Hit and 'Miss'2/01/2008 7:00 PM Eastern
TLC relied on two familiar female-driven franchises to pull in viewers last week. The Discovery Communications-owned network's Jan. 26 live telecast of the Miss America pageant was crowned the most watched on cable, drawing 3.6 million viewers.
That same night, the return of TLC on-air veteran Paige Davis to Trading Spaces drew the highest viewership for the long-running house-swapping show since she left in 2005.
TLC's Miss America Live! show, in which Miss Michigan Kirsten Haglund took home the 87-year-old pageant's coveted title, performed 52% higher than the 2.3 million viewers who tuned into last year's pageant telecast on Viacom-owned, country music-based CMT and 18 percent higher than the 3.0 million viewers CMT drew in 2006.
TLC acquired the rights to the pageant this past August, after CMT declined to exercise a distribution option for the 2008 event.

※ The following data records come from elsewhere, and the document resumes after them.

(** A byte under a dirty range is in a chunk to rebuild. *)
Lemma covered_in_work o i :
  o mod size = 0 → N.of_nat i < size → o + N.of_nat i < total →
  covered dirty_ranges (o + N.of_nat i) = true → o ∈ w_offset <$> work prev dirty_ranges.
Proof.
  intros Ha Hi Hlt ([off len]&Hr&Hc)%covered_true. cbn in Hc. destruct Hprev as [Hz _ _].
  rewrite Forall_forall in Hfit. pose proof (Hfit _ Hr) as Hf. cbn in Hf.
  assert (Hq : o / size * size = o) by (pose proof (N.div_mod o size Hz); lia).
  apply list_elem_of_fmap. exists (MkWork o (N.min size (total - o)) (Manifest.by_offset (Manifest.chunks prev) !! o)).
  split; [done|]. apply list_elem_of_omap. exists (o / size). split.
  - apply elem_of_set_keys, elem_of_dirty_chunks. exists (off, len). split; [done|].
    unfold touched. cbn. destruct (N.eqb_spec len 0) as [->|_]; [lia|].
    rewrite u64_add_id, u64_sub_id by lia. apply elem_of_range. split.
    + assert (off / size ≤ (o + N.of_nat i) / size) by (apply N.Div0.div_le_mono; lia).
      replace ((o + N.of_nat i) / size) with (o / size) in H; [done|].
      rewrite <- Hq at 2. rewrite N.add_comm, N.div_add, (N.div_small (N.of_nat i)) by lia. lia.
    + assert (o / size ≤ N.min (off + len - 1) (total - 1) / size) by (apply N.Div0.div_le_mono; lia). lia.
  - unfold work_at. rewrite Hq. destruct (N.leb_spec total o); [lia|done].
Qed.

Lemma clean_chunk o :
  o mod size = 0 → o < total → o ∉ w_offset <$> work prev dirty_ranges →
  cut next o size = cut img o size.
Proof.
  intros Ha Hlt Hn. destruct Hprev as [_ Ht _]. apply cut_ext. intros i Hi. rewrite overlay_lookup.
  destruct (img !! (N.to_nat o + i)%nat) as [b|] eqn:Hb; [|done]. cbn.
  destruct (covered _ _) eqn:Hc; [|done]. exfalso. apply Hn.
  apply lookup_lt_Some in Hb. apply (covered_in_work o i); [done|done|lia|].
  rewrite <- Hc. f_equal. lia.
Qed.
Lemma reader_step r it r' l :
  read_nonzero_chunks total chunk_size f r it r' → reader_sent r l →
  match it with
  | Some (Ok x) => reader_sent r' (l ++ [x])
  | _ => reader_sent r' l
  end.
Proof.
  intros [o buf n H0 Hn Hf|o buf Hf|o buf|o buf|o pos buf Hz|o pos buf Hz]; try done.
  - intros (i&->&Ho&Hb&Hl&->).
    replace (buf ++ cut f _ n) with (cut f (i * chunk_size) (N.of_nat (length buf) + n))
      by (rewrite Hb at 2; symmetry; apply cut_app).
    set (b' := cut f _ (_ + n)). assert (Hlen : N.of_nat (length b') = N.of_nat (length buf) + n).
    { unfold b'. rewrite cut_length. lia. }
    unfold filled. rewrite Hlen.
    destruct (N.ltb_spec (N.of_nat (length buf) + n) (want total chunk_size (i * chunk_size))).
    + exists i. rewrite Hlen. done.
    + assert (Hw : N.of_nat (length buf) + n = want total chunk_size (i * chunk_size)) by lia.
      exists i, 0. rewrite N.add_0_r. split_and!; try done; [lia|by unfold b'; rewrite Hw|lia].
  - intros (i&j&->&->&Ho&Hp&->&Hf&->). rewrite cut_block in Hz by done.
    eapply advance_sent; try done. rewrite pieces_succ. unfold piece. by rewrite Hz, app_nil_r.
  - intros (i&j&->&->&Ho&Hp&->&Hf&->). rewrite cut_block in * by done.
    eapply advance_sent; try done. rewrite pieces_succ. unfold piece.
    by rewrite Hz, N.mul_add_distr_r.
Qed.

(** The chunks sent are the chunks of the manifest. *)
Lemma pieces_image sha256 :
  total ≤ N.of_nat (length f) →
  (fun x => MkChunk x.1 (sha256 x.2)) <$> pieces (ceil total chunk_size) = image_chunks sha256 chunk_size img.
Proof.
  intros Ht. unfold pieces, image_chunks. rewrite cut_length.
  replace (N.of_nat _) with total by lia.
  induction (range 0 (ceil total chunk_size)) as [|i l IH]; [done|]. cbn [omap list_omap].
  unfold piece at 1, chunk_ref at 1. destruct (is_all_zero _); [exact IH|].
  rewrite fmap_cons. f_equal. exact IH.
Qed.

(** What is sent is within the file. *)
Lemma pieces_sum n : foldr N.add 0 ((fun x => N.of_nat (length x.2)) <$> pieces n) ≤ total.
Proof.
  enough (H : ∀ k, N.to_nat n = k → foldr N.add 0 ((fun x => N.of_nat (length x.2)) <$> pieces n) ≤
    N.min (n * chunk_size) total) by (pose proof (H _ eq_refl); lia).
  intros k. revert n. induction k as [|k IH]; intros n Hn; [replace n with 0 by lia; apply N.le_0_l|].
  replace n with (n - 1 + 1) by lia. rewrite pieces_succ, fmap_app, foldr_app.
  assert (Hs : ∀ l a, foldr N.add a l = foldr N.add 0 l + a).
  { intros l a. induction l as [|x l IHl]; cbn; lia. }
  rewrite Hs. specialize (IH (n - 1) ltac:(lia)). unfold piece. destruct (is_all_zero _); cbn; [lia|].
  rewrite !cut_length. lia.
Qed.

(** The work left. *)
Definition left_to_read (r : Reader) : N :=
  match r with
  | Filling o _ => 2 * (total - o) + 1
  | Cutting o pos _ => 2 * (total - o - pos)
  | Gone _ => 0
  end.

(** The reader can always go on, to less work. *)
Lemma reader_progress r l :
  reader_sent r l → reader_gone r ∨
  ∃ it r', read_nonzero_chunks total chunk_size f r it r' ∧ left_to_read r' < left_to_read r.
Proof.
  destruct r as [o buf|o pos buf|b]; [| |by left; exists b]; intros Hs; right.
  - destruct Hs as (i&->&Ho&Hb&Hl&_). set (o := i * chunk_size) in *.
    destruct (decide (o + want total chunk_size o ≤ N.of_nat (length f))) as [Hf|Hf].
    + exists None, (filled total chunk_size o (buf ++ cut f (o + N.of_nat (length buf)) (want total chunk_size o - N.of_nat (length buf)))).
      split; [constructor; lia|]. unfold filled. rewrite length_app, cut_length.
      destruct (N.ltb_spec (N.of_nat (length buf + N.to_nat (N.min (want total chunk_size o - N.of_nat (length buf)) (N.of_nat (length f) - (o + N.of_nat (length buf)))))) (want total chunk_size o)); cbn; [lia|].
      lia.
    + exists (Some (Err ChunkStoreError.Cache)), (Gone true). split; [apply rd_error|cbn; lia].
  - destruct Hs as (i&j&->&->&Ho&Hp&_).
    assert (Hm : left_to_read (advance total chunk_size (i * chunk_size) (j * chunk_size) buf) <
      left_to_read (Cutting (i * chunk_size) (j * chunk_size) buf)).
    { unfold advance, next_block. unfold want in *.
      repeat match goal with |- context [?a <? ?b] => destruct (N.ltb_spec a b) end; cbn; lia. }
    destruct (is_all_zero (cut buf (j * chunk_size) (N.min chunk_size (want total chunk_size (i * chunk_size) - j * chunk_size)))) eqn:E;
      eexists _, _; (split; [|exact Hm]); by constructor.
Qed.

End reading.
(** The calls of a producer, one after the other. *)
Fixpoint run_calls (s : RegionChunker) (cs : list Call) : list Completed * result RegionChunker RegionError :=
  match cs with
  | [] => ([], Ok s)
  | c :: cs' =>
      match run_call s c with
      | (sent, Err e) => (sent, Err e)
      | (sent, Ok s') => let '(more, r) := run_calls s' cs' in (sent ++ more, r)
      end
  end.

End chunker.

(** ** Regions that cover every byte once *)

Section exact.
Context (chunk_size : N) (img : bytes).
Hypothesis Hcs : chunk_size ≠ 0.
Hypothesis Hu32 : chunk_size ≤ 2 ^ 32.

Notation total := (N.of_nat (length img)).
Notation len idx := (chunk_len chunk_size total idx).

(** The positions of a call, and that it says what the image has there. *)
Definition positions (c : Call) : list N :=
  match c with
  | Data o b => range o (o + N.of_nat (length b))
  | Zeros o n => range o (o + n)
  end.

Definition agrees (c : Call) : Prop :=
  match c with
  | Data o b => b = cut img o (N.of_nat (length b))
  | Zeros o n => is_all_zero (cut img o n) = true
  end.

(** What is sent for a chunk. *)
Definition message (idx : N) : Completed :=
  let b := cut img (idx * chunk_size) chunk_size in
  if is_all_zero b then Zero else Chunk (idx * chunk_size) b.

(** The positions of [P] in a chunk. *)
Definition in_chunk (idx : N) (P : list N) : list N := List.filter (fun j => j / chunk_size =? idx) P.

Lemma elem_of_in_chunk idx P j : j ∈ in_chunk idx P ↔ j ∈ P ∧ j / chunk_size = idx.
Proof. unfold in_chunk. by rewrite elem_of_filterb, N.eqb_eq. Qed.

Lemma NoDup_in_chunk idx P : NoDup P → NoDup (in_chunk idx P).
Proof. intros HP. eapply sublist_NoDup; [exact HP|apply Manifest.filterb_sublist]. Qed.

Lemma chunk_index idx j :
  j / chunk_size = idx ∧ j < total ↔ idx * chunk_size ≤ j < idx * chunk_size + len idx.
Proof.
  unfold chunk_len. pose proof (N.div_mod j chunk_size Hcs) as Hd.
  pose proof (N.mod_lt j chunk_size Hcs) as Hr. split.
  - intros [<- Ht]. rewrite (N.mul_comm chunk_size) in Hd.
    set (q := j / chunk_size * chunk_size) in *. set (r := j mod chunk_size) in *. clearbody q r. lia.
  - intros [H1 H2]. split; [|lia]. symmetry.
    apply (N.div_unique _ _ _ (j - idx * chunk_size)); [lia|]. rewrite (N.mul_comm chunk_size). lia.
Qed.
(** An exact host among the patterns is a mistake in the manifest. *)
Fixpoint parse_patterns (l : list bytes) : result (list HostSpec.t) ParseError :=
  match l with
  | [] => Ok []
  | p :: l' =>
      let? spec := HostSpec.parse p in
      match spec with
      | HostSpec.Exact _ =>
          Err (UnsupportedWildcard
            (p ++ lit " (in allow_host_patterns; use allow_hosts for exact matches)"))
      | HostSpec.Wildcard _ =>
          let? specs := parse_patterns l' in
          Ok (spec :: specs)
      end
  end.

Definition from_manifest (allow_hosts allow_host_patterns : list bytes) : result t ParseError :=
  let? exact := parse_all allow_hosts in
  let? patterns := parse_patterns allow_host_patterns in
  Ok (Mk (exact ++ patterns)).

Definition matches (self : t) (hostname : bytes) : bool :=
  existsb (fun s => HostSpec.matches s hostname) (specs self).

Definition is_empty (self : t) : bool := bool_decide (specs self = []).

End HostList.

(** ** The Google deny list *)

Module GoogleDenylist.

Record OperationRule := MkRule {
  host : bytes;
  methods : list bytes;
  path_prefixes : list bytes;
  path_contains : list bytes;
  path_suffixes : list bytes;
}.

Definition family (patterns : list bytes) (hit : bytes → bool) : bool :=
  bool_decide (patterns = []) || existsb hit patterns.

Definition rule_matches (self : OperationRule) (method path : bytes) : bool :=
  if negb (bool_decide (methods self = []))
     && negb (existsb (fun allowed => eq_ignore_ascii_case allowed method) (methods self))
  then false
  else family (path_prefixes self) (fun p => starts_with p path)
       && family (path_contains self) (fun p => contains p path)
       && family (path_suffixes self) (fun p => ends_with p path).

Definition denied_hosts : list bytes :=
  lit <$> ["sts.googleapis.com"; "oauth2.googleapis.com"; "accounts.google.com";
           "securetoken.googleapis.com"; "iamcredentials.googleapis.com"]%string.

Definition denied_operations : list OperationRule :=
  [ MkRule (lit "*.googleapis.com") [] [] []
      (lit <$> [":generateaccesstoken"; ":generateidtoken"; ":signblob"; ":signjwt"]%string);
    MkRule (lit "*.googleapis.com") [] []
      (lit <$> ["/google.iam.credentials.v1.iamcredentials/"; "/google.identity.sts.v1.";
                "/google.iam.admin.v1.iam/createserviceaccountkey";
                "/google.iam.admin.v1.iam/uploadserviceaccountkey";
                "/google.iam.admin.v1.iam/signblob"; "/google.iam.admin.v1.iam/signjwt"]%string) [];
    MkRule (lit "www.googleapis.com") [] [lit "/oauth2/"] [] [lit "/token"];
    MkRule (lit "iam.googleapis.com") [lit "POST"] [] [lit "/serviceaccountkeys"] [];
    MkRule (lit "iam.googleapis.com") [lit "POST"] [] [lit "/serviceaccounts/"] [lit "/keys"];
    MkRule (lit "identitytoolkit.googleapis.com") [lit "POST"] [] (lit <$> [":signin"; ":signup"]%string) [] ].

Definition normalize_host (h : bytes) : bytes :=
  let h := to_ascii_lowercase (trim_end_dots h) in
  match split_once (lit ".mtls.") h with
  | Some (head, tail) => head ++ lit "." ++ tail
  | None => h
  end.

Definition host_matches (pattern h : bytes) : bool :=
  match strip_prefix (lit "*.") pattern with
  | Some suffix => ends_with suffix h && (length suffix <? length h)%nat
  | None => bool_decide (h = pattern)
  end.

Definition denies_host (sni : bytes) : bool :=
  existsb (fun pattern => host_matches pattern (normalize_host sni)) denied_hosts.

Definition requires_inspection (sni : bytes) : bool :=
  existsb (fun rule => negb (starts_with (lit "*.") (host rule)) && host_matches (host rule) (normalize_host sni))
    denied_operations.
(* ===== verification/EgressGate.v ===== *)
(** * The HTTP/1 request gate is sound

    What [EgressHttp] lets through: requests seen as their lines, what each step
    does to the lines, and the theorems about the request that is forwarded. *)

From S2P Require Import Prelude Bytes EgressPolicy EgressRegistry EgressHttp.

(** ** Requests as lines *)

Definition crlf_free (s : bytes) : Prop := ¬ occurs CRLF s.

Definition header_block (hs : list bytes) : bytes := concat ((fun l => l ++ CRLF) <$> hs).

(** A request: its request line, its header lines, what follows the empty line. *)
Definition render (rl : bytes) (hs : list bytes) (body : bytes) : bytes :=
  rl ++ CRLF ++ header_block hs ++ CRLF ++ body.

Definition wf_lines (hs : list bytes) : Prop := Forall (fun l => l ≠ [] ∧ crlf_free l) hs.

Lemma starts_with_app_iff p q s :
  starts_with (p ++ q) s = starts_with p s && starts_with q (drop (length p) s).
Proof.
  revert s. induction p as [|a p IH]; intros [|b s]; cbn [app starts_with length drop]; try done.
  by rewrite IH, andb_assoc.
Qed.

Lemma find_sub_skip n a s :
  (∀ j, (j < length a)%nat → starts_with n (drop j (a ++ s)) = false) →
  find_sub n (a ++ s) = (fun i => length a + i)%nat <$> find_sub n s.
Proof.
  induction a as [|x a IH]; intros H; cbn [app length].
  - by destruct (find_sub n s).
  - cbn [find_sub]. pose proof (H O ltac:(cbn; lia)) as H0. cbn [drop app] in H0. rewrite H0, IH.
    + by destruct (find_sub n s).
    + intros j Hj. apply (H (S j)). cbn. lia.
Qed.

Lemma crlf_front l t j :
  crlf_free l → (j < length l)%nat → starts_with CRLF (drop j (l ++ CRLF ++ t)) = false.
Proof.
  intros Hl Hj. apply not_true_iff_false. intros H. apply Hl. exists (take j l).
  destruct (drop j l) as [|x [|y r]] eqn:E.
  - apply (f_equal length) in E. rewrite length_drop in E. cbn in E. lia.
  - rewrite drop_app_le, E in H by lia. apply starts_with_spec in H as [u [= _ H]].
  - rewrite drop_app_le, E in H by lia. apply starts_with_spec in H as [u [= -> -> _]].
    exists r. rewrite <- (take_drop j l) at 1. by rewrite E.
Qed.

Lemma find_crlf_line l t : crlf_free l → find_sub CRLF (l ++ CRLF ++ t) = Some (length l).
Proof.
  intros Hl. rewrite find_sub_skip by (intros; by apply crlf_front).
  change (find_sub CRLF (CRLF ++ t)) with (Some O). cbn. by rewrite Nat.add_0_r.
Qed.

Lemma find_crlf_Some s i :
  find_sub CRLF s = Some i → s = take i s ++ CRLF ++ drop (i + 2) s ∧ crlf_free (take i s) ∧ (i + 2 ≤ length s)%nat.
Proof.
  intros H. pose proof (find_sub_cut _ _ _ H) as Hc. destruct (find_sub_Some _ _ _ H) as (_&Hi&Hmin).
  assert (Hl : (i + 2 ≤ length s)%nat).
  { apply (f_equal length) in Hc. rewrite !length_app, length_take, length_drop in Hc. cbn in Hc. lia. }
  split_and!; [exact Hc| |done]. intros (a&b&E).
  assert (Ha : (length a < i)%nat).
  { apply (f_equal length) in E. rewrite !length_app, length_take in E. cbn in E. lia. }
  specialize (Hmin _ Ha). rewrite <- not_true_iff_false in Hmin. apply Hmin.
  rewrite <- (take_drop i s), E, <- !app_assoc, drop_app_length. apply starts_with_app.
Qed.

Lemma header_block_cons l hs t : header_block (l :: hs) ++ t = l ++ CRLF ++ header_block hs ++ t.
Proof. unfold header_block. cbn [fmap list_fmap concat]. by rewrite <- !app_assoc. Qed.

(** The end of the head in a request given by its lines. *)
Lemma find_head_end rl hs body :
  crlf_free rl → wf_lines hs →
  find_sub CRLFCRLF (render rl hs body) = Some (length rl + length (header_block hs))%nat.
Proof.
  intros Hrl Hhs. unfold render. revert rl Hrl. induction Hhs as [|l hs [Hne Hl] Hhs IH]; intros rl Hrl.
  - rewrite find_sub_skip.
    + change (find_sub CRLFCRLF (CRLF ++ header_block [] ++ CRLF ++ body)) with (Some O). done.
    + intros j Hj. unfold CRLFCRLF. rewrite starts_with_app_iff, crlf_front by done. done.
  - rewrite header_block_cons, find_sub_skip.
    2:{ intros j Hj. unfold CRLFCRLF. rewrite starts_with_app_iff, crlf_front by done. done. }
    assert (E : find_sub CRLFCRLF (CRLF ++ l ++ CRLF ++ header_block hs ++ CRLF ++ body) =
      (fun i => 2 + i)%nat <$> find_sub CRLFCRLF (l ++ CRLF ++ header_block hs ++ CRLF ++ body)).
    { rewrite find_sub_skip; [done|]. intros [|[|j]] Hj; [|done|cbn in Hj; lia].
      unfold CRLFCRLF. rewrite starts_with_app_iff. change (drop (length CRLF) (drop 0 (CRLF ++ ?x))) with x.
      destruct l as [|x l]; [done|]. pose proof (crlf_front (x :: l) (header_block hs ++ CRLF ++ body) 0 Hl ltac:(cbn; lia)) as H.
      change (drop 0 ?x) with x in *. rewrite H. apply andb_false_r. }
    rewrite E, IH by done. cbn. f_equal. unfold header_block. cbn [fmap list_fmap concat].
    rewrite !length_app. cbn. lia.
Qed.

Lemma head_end_render rl hs body :
  crlf_free rl → wf_lines hs → head_end_of (render rl hs body) = Some (length (render rl hs [])).
Proof.
  intros. unfold head_end_of. rewrite find_head_end by done. cbn. f_equal. unfold render.
  rewrite !length_app. cbn. lia.
Qed.

Lemma split_head n rest j :
  (length rest < n)%nat → find_sub CRLFCRLF (CRLF ++ rest) = Some j →
  ∃ hs body, wf_lines hs ∧ rest = header_block hs ++ CRLF ++ body.
Proof.
  revert rest j. induction n as [|n IH]; intros rest j Hn H; [lia|].
  destruct (starts_with CRLF rest) eqn:E.
  { apply starts_with_spec in E as [body ->]. exists [], body. split; [constructor|done]. }
  assert (Hf : find_sub CRLFCRLF (CRLF ++ rest) = (fun i => 2 + i)%nat <$> find_sub CRLFCRLF rest).
  { rewrite find_sub_skip; [done|]. intros [|[|i]] Hi; [|by destruct rest|cbn in Hi; lia].
    unfold CRLFCRLF. rewrite starts_with_app_iff. change (drop (length CRLF) (drop 0 (CRLF ++ ?x))) with x.
    by rewrite E, andb_false_r. }
  rewrite Hf in H. apply fmap_Some in H as (i&Hi&->).
  assert (Ho : is_Some (find_sub CRLF rest)).
  { apply find_sub_is_Some. apply find_sub_cut in Hi. exists (take i rest), (CRLF ++ drop (i + length CRLFCRLF) rest).
    unfold CRLFCRLF in Hi at 1. by rewrite <- app_assoc in Hi. }
  destruct Ho as [k Hk]. destruct (find_crlf_Some _ _ Hk) as (Hc&Hl&Hlen).
  set (line := take k rest) in *. set (rest' := drop (k + 2) rest) in *.
  assert (Hne : line ≠ []).
  { intros El. rewrite Hc, El in E. by rewrite app_nil_l, starts_with_app in E. }
  destruct (find_sub CRLFCRLF (CRLF ++ rest')) as [j'|] eqn:E'.
  - destruct (IH rest' j') as (hs&body&Hw&Hr); [unfold rest'; rewrite length_drop; lia|done|].
    exists (line :: hs), body. split; [by constructor|]. rewrite header_block_cons, <- Hr. exact Hc.
  - exfalso. rewrite Hc, find_sub_skip in Hi.
    + by rewrite E' in Hi.
    + intros q Hq. unfold CRLFCRLF. rewrite starts_with_app_iff, crlf_front by done. done.
Qed.

(** A request with an end of head is made of lines. *)
Lemma split_request prefix n :
  head_end_of prefix = Some n →
  ∃ rl hs body, crlf_free rl ∧ wf_lines hs ∧ prefix = render rl hs body ∧ n = length (render rl hs []).
Proof.
  intros H. pose proof H as H0. unfold head_end_of in H. apply fmap_Some in H as (i&Hi&->).
  assert (Ho : is_Some (find_sub CRLF prefix)).
  { apply find_sub_is_Some. apply find_sub_cut in Hi. exists (take i prefix), (CRLF ++ drop (i + length CRLFCRLF) prefix).
    unfold CRLFCRLF in Hi at 1. by rewrite <- app_assoc in Hi. }
  destruct Ho as [e He]. destruct (find_crlf_Some _ _ He) as (Hc&Hl&_).
  assert (Hf : find_sub CRLFCRLF prefix = (fun i => length (take e prefix) + i)%nat <$> find_sub CRLFCRLF (CRLF ++ drop (e + 2) prefix)).
  { rewrite Hc at 1. rewrite find_sub_skip; [done|]. intros q Hq. unfold CRLFCRLF.
    rewrite starts_with_app_iff, crlf_front by done. done. }
  rewrite Hf in Hi. apply fmap_Some in Hi as (j&Hj&_).
  destruct (split_head (S (length (drop (e + 2) prefix))) (drop (e + 2) prefix) j) as (hs&body&Hw&Hr); [lia|done|].
  exists (take e prefix), hs, body. assert (E : prefix = render (take e prefix) hs body).
  { unfold render. rewrite <- Hr. exact Hc. }
  split_and!; [done..|]. rewrite E, head_end_render in H0 by done. by injection H0.
Qed.
(* ===== verification/EgressResponse.v ===== *)
(** * Responses carry no credential

    A grammar of HTTP/1 responses, what the proxy does with a response of the
    grammar however it arrives, and the malformed responses that get past it
    ([intercept.rs], [copy_redacting_response]). *)

From S2P Require Import Prelude Bytes EgressPolicy EgressRegistry EgressHttp EgressRedact EgressRedactProps EgressScan.

(** ** A grammar of responses *)

Record chunk := MkChunk { ck_size : bytes; ck_data : bytes }.

Inductive body :=
| NoBody
| Sized (data : bytes)
| UntilClose (data : bytes)
| InChunks (chunks : list chunk) (last_size : bytes) (trailers : list bytes).

(** Interim heads (1xx), the head and the body. *)
Record response := MkResponse { interim : list bytes; head_of : bytes; body_of : body }.

(** A response in pieces: text and framing. *)
Definition chunk_pieces (c : chunk) : list (bool * bytes) :=
  [(false, ck_size c ++ CRLF); (true, ck_data c); (false, CRLF)].

Definition body_pieces (b : body) : list (bool * bytes) :=
  match b with
  | NoBody => []
  | Sized data | UntilClose data => [(true, data)]
  | InChunks chunks last_size trailers =>
      (chunks ≫= chunk_pieces) ++ [(false, last_size ++ CRLF)] ++ ((fun t => (true, t ++ CRLF)) <$> trailers) ++ [(true, CRLF)]
  end.

Definition pieces (r : response) : list (bool * bytes) :=
  ((fun h => (true, h ++ CRLFCRLF)) <$> (interim r ++ [head_of r])) ++ body_pieces (body_of r).

Definition wire (ps : list (bool * bytes)) : bytes := concat (snd <$> ps).

Definition marks (ps : list (bool * bytes)) : list bool := ps ≫= fun p => replicate (length p.2) p.1.

(** The text of pieces, across the framing. *)
Definition text (ps : list (bool * bytes)) : bytes := ps ≫= fun p => if p.1 : bool then p.2 else [].

(** The grammar's side conditions. *)
Definition head_ok (h : bytes) : Prop :=
  ¬ occurs CRLFCRLF (h ++ [CR; LF; CR]) ∧ (length h + 4 ≤ RESPONSE_HEADER_BUDGET)%nat.

Definition line_ok (budget : nat) (l : bytes) : Prop := ¬ occurs CRLF (l ++ [CR]) ∧ (length l + 2 ≤ budget)%nat.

CMT in 2006 was the first cable network to air the pageant after a five-decade run on broadcast television.
In addition, the median age of viewers for the telecast was 37, nearly seven years younger than the 2007 show and 14 years younger than in 2006. TLC president and general manager Angela Shapiro-Mathes attributed a lot of the show's younger skewing audience to the pageant's supporting reality series, Miss America Reality Check. The four-part series, which took a behind-the-scenes look at the Miss America contestants leading up to the pageant, averaged 1 million viewers, including 1.06 million viewers for its Jan. 25 finale.
Shapiro-Mathes added that the reality series may be expanded next year to provide even more exposure and coverage for would-be Miss Americas.
The Miss America Live! performance helped boost rating for its lead-out show, Trading Spaces, which drew 1.6 million viewers — its best showing since Davis left the program in 2005.
Davis, an attractive fan favorite who also drew headlines in the tabloids, was dropped by TLC in 2005 amid declining ratings after hosting Trading Spaces for four years. TLC reworked Trading Spaces into a program without a host after Davis left.